**YOUR OBJECTIVE**. After locating the line with "(∀ k, (k < length ts)%nat → k ∈ ids) ∧" in the data that follows, return it and every later line exactly, up to and including the line with "destruct (same_before bufts".

**RECORD SET**.
######

(* ===== verification/GallocSpec.v ===== *)
(** * Reserving memory for a graph

    What [ggml_gallocr_reserve_n] promises: starting from any state of the
    allocator that [ggml_gallocr_new_n] and earlier calls can leave
    ([gallocr_inv]), it returns or stops in [GGML_ABORT], the memory it assigns
    is not clobbered while it is needed, and the buffers it allocates hold every
    assignment.  The walk over the graph is in [GallocWalk]. *)
From S2P Require Import Prelude HashSet Graph DynAlloc GraphAlloc GallocFrame GallocTable GallocNode GallocWalk.

Section spec.
Context (buft_get_alignment : buft → Z)
        (buft_get_alloc_size : buft → ggml_tensor → Z)
        (buft_alloc_buffer : buft → Z → option buffer).
Hypothesis alignment_pow2 : ∀ b, is_alignment (buft_get_alignment b).
Hypothesis size_sane : ∀ b t, size_ok (buft_get_alloc_size b t).
Hypothesis size_layout : ∀ b t t', ggml_are_same_layout t t' = true →
  buft_get_alloc_size b t = buft_get_alloc_size b t'.
Hypothesis buffer_size : ∀ b s x, buft_alloc_buffer b s = Some x → s ≤ bf_size x.

(** The backend made [x] as a buffer of type [b]. *)
Definition made (b : buft) (x : buffer) : Prop := ∃ s, buft_alloc_buffer b s = Some x.

(** ** States of the allocator *)

Record gallocr_inv (g : ggml_gallocr) : Prop := {
  gv_ok      : galloc_ok g;
  gv_buffers : length (ga_buffers g) = length (ga_bufts g);
  gv_array   : ∀ k a, ga_tallocs g !! k = Some a → length (da_free_blocks a) = MAX_FREE_BLOCKS;
  gv_used    : ∀ k, (k < length (ga_tallocs g))%nat → k ∈ ga_buf_tallocs g;
  gv_match   : ∀ i k b, ga_buf_tallocs g !! i = Some k → ga_bufts g !! i = Some b →
                 ∃ a, ga_tallocs g !! k = Some a ∧ da_alignment a = buft_get_alignment b;
  gv_same    : ∀ i j k, ga_buf_tallocs g !! i = Some k → ga_buf_tallocs g !! j = Some k →
                 ga_bufts g !! i = ga_bufts g !! j;
  gv_made    : ∀ i x b, ga_buffers g !! i = Some (Some x) → ga_bufts g !! i = Some b → made b x;
  gv_hash    : hs_size (ga_hash_set g) = 0 ∨ ∃ n, hash_wf (ga_hash_set g) n;
}.

Lemma same_before_Some {A} `{EqDecision A} (l : list A) (i j : nat) :
  same_before l i = Some j → (j < i)%nat ∧ ∃ x, l !! i = Some x ∧ l !! j = Some x.
Proof.
  unfold same_before. destruct (l !! i) as [x|] eqn:Hi; [|done].
  destruct (list_find _ _) as [[k y]|] eqn:Hf; [|done]. intros [= <-].
  apply list_find_Some in Hf as (Hk & -> & _). apply lookup_take_Some in Hk as [Hk ?]. eauto.
Qed.

Definition new_inv_at (bufts : list buft) (i : nat) (acc : list nat * list ggml_dyn_tallocr) : Prop :=
  let '(ids, ts) := acc in
  length ids = i ∧
  (∀ j k b, ids !! j = Some k → bufts !! j = Some b → ∃ a, ts !! k = Some a ∧ da_alignment a = buft_get_alignment b) ∧
  (∀ j k, ids !! j = Some k → is_Some (ts !! k)) ∧
  (∀ k a, ts !! k = Some a → is_alignment (da_alignment a) ∧ length (da_free_blocks a) = MAX_FREE_BLOCKS) ∧
  (∀ k, (k < length ts)%nat → k ∈ ids) ∧
  (∀ j j' k, ids !! j = Some k → ids !! j' = Some k → bufts !! j = bufts !! j').

Lemma gallocr_new_step_spec bufts i b acc : bufts !! i = Some b → new_inv_at bufts i acc →
  aborts (gallocr_new_step buft_get_alignment bufts acc i b) (new_inv_at bufts (S i)).
Proof using alignment_pow2.
  destruct acc as [ids ts]. intros Hb (Hlen & Hm & Hs & Ht & Hu & Hsame). unfold gallocr_new_step.
  destruct (same_before bufts i) as [j|] eqn:Hj.
  - apply same_before_Some in Hj as (Hji & x & Hx & Hxj). simplify_eq.
    destruct (at_lt ids j Hji) as (k & -> & Hk). cbn. split_and!; [rewrite length_app; cbn; lia| | |done| |].
    + intros j' k' b' [[? Hj']|[-> <-]]%lookup_snoc_Some Hb'; [eauto|]. simplify_eq. eauto.
    + intros j' k' [[? Hj']|[-> <-]]%lookup_snoc_Some; eauto.
    + intros k' Hk'. apply elem_of_app. left. auto.
    + assert (∀ j', ids !! j' = Some k → bufts !! j' = bufts !! length ids) as Hnew.
      { intros j' Hj'. rewrite (Hsame j' j k Hj' Hk). congruence. }
      intros j1 j2 k' [[? H1]|[-> <-]]%lookup_snoc_Some [[? H2]|[-> ?]]%lookup_snoc_Some; simplify_eq; eauto.
      symmetry. auto.
  - destruct (new_inv (buft_get_alignment b) (alignment_pow2 b)) as (a & -> & Hi & _). cbn.
    split_and!; [rewrite length_app; cbn; lia| | | | |].
    + intros j' k' b' [[? Hj']|[-> <-]]%lookup_snoc_Some Hb'.
      * destruct (Hm j' k' b' Hj' Hb') as (a' & Ha' & ?). exists a'. split; [|done].
        by apply lookup_app_l_Some.
      * rewrite Hlen in Hb'. simplify_eq. exists a. split; [apply lookup_snoc_Some; by right|].
        apply (di_al _ _ _ _ Hi).
    + intros j' k' [[? Hj']|[-> <-]]%lookup_snoc_Some.
      * destruct (Hs j' k' Hj') as [a' ?]. exists a'. by apply lookup_app_l_Some.
      * exists a. apply lookup_snoc_Some; by right.
    + intros k a' [[_ Ha']|[_ <-]]%lookup_snoc_Some; [by eapply Ht|]. split.
      * rewrite (di_al _ _ _ _ Hi). apply alignment_pow2.
      * destruct (di_repr _ _ _ _ Hi) as (junk & -> & _ & ?). done.
    + intros k Hk. rewrite length_app in Hk. cbn in Hk. apply elem_of_app.
      destruct (decide (k = length ts)) as [->|]; [right; left|left; apply Hu; lia].
    + assert (∀ j', ids !! j' ≠ Some (length ts)) as Hno.
      { intros j' Hj'. destruct (Hs _ _ Hj') as [? ?%lookup_lt_Some]. lia. }
      intros j1 j2 k' [[? H1]|[-> <-]]%lookup_snoc_Some [[? H2]|[-> ?]]%lookup_snoc_Some; simplify_eq; eauto.
      * by destruct (Hno j1).
      * by destruct (Hno j2).
Qed.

######

**EXERCISE RESPONSE**.
  (∀ k, (k < length ts)%nat → k ∈ ids) ∧
  (∀ j j' k, ids !! j = Some k → ids !! j' = Some k → bufts !! j = bufts !! j').

Lemma gallocr_new_step_spec bufts i b acc : bufts !! i = Some b → new_inv_at bufts i acc →
  aborts (gallocr_new_step buft_get_alignment bufts acc i b) (new_inv_at bufts (S i)).
Proof using alignment_pow2.
  destruct acc as [ids ts]. intros Hb (Hlen & Hm & Hs & Ht & Hu & Hsame). unfold gallocr_new_step.
  destruct (same_before bufts i) as [j|] eqn:Hj.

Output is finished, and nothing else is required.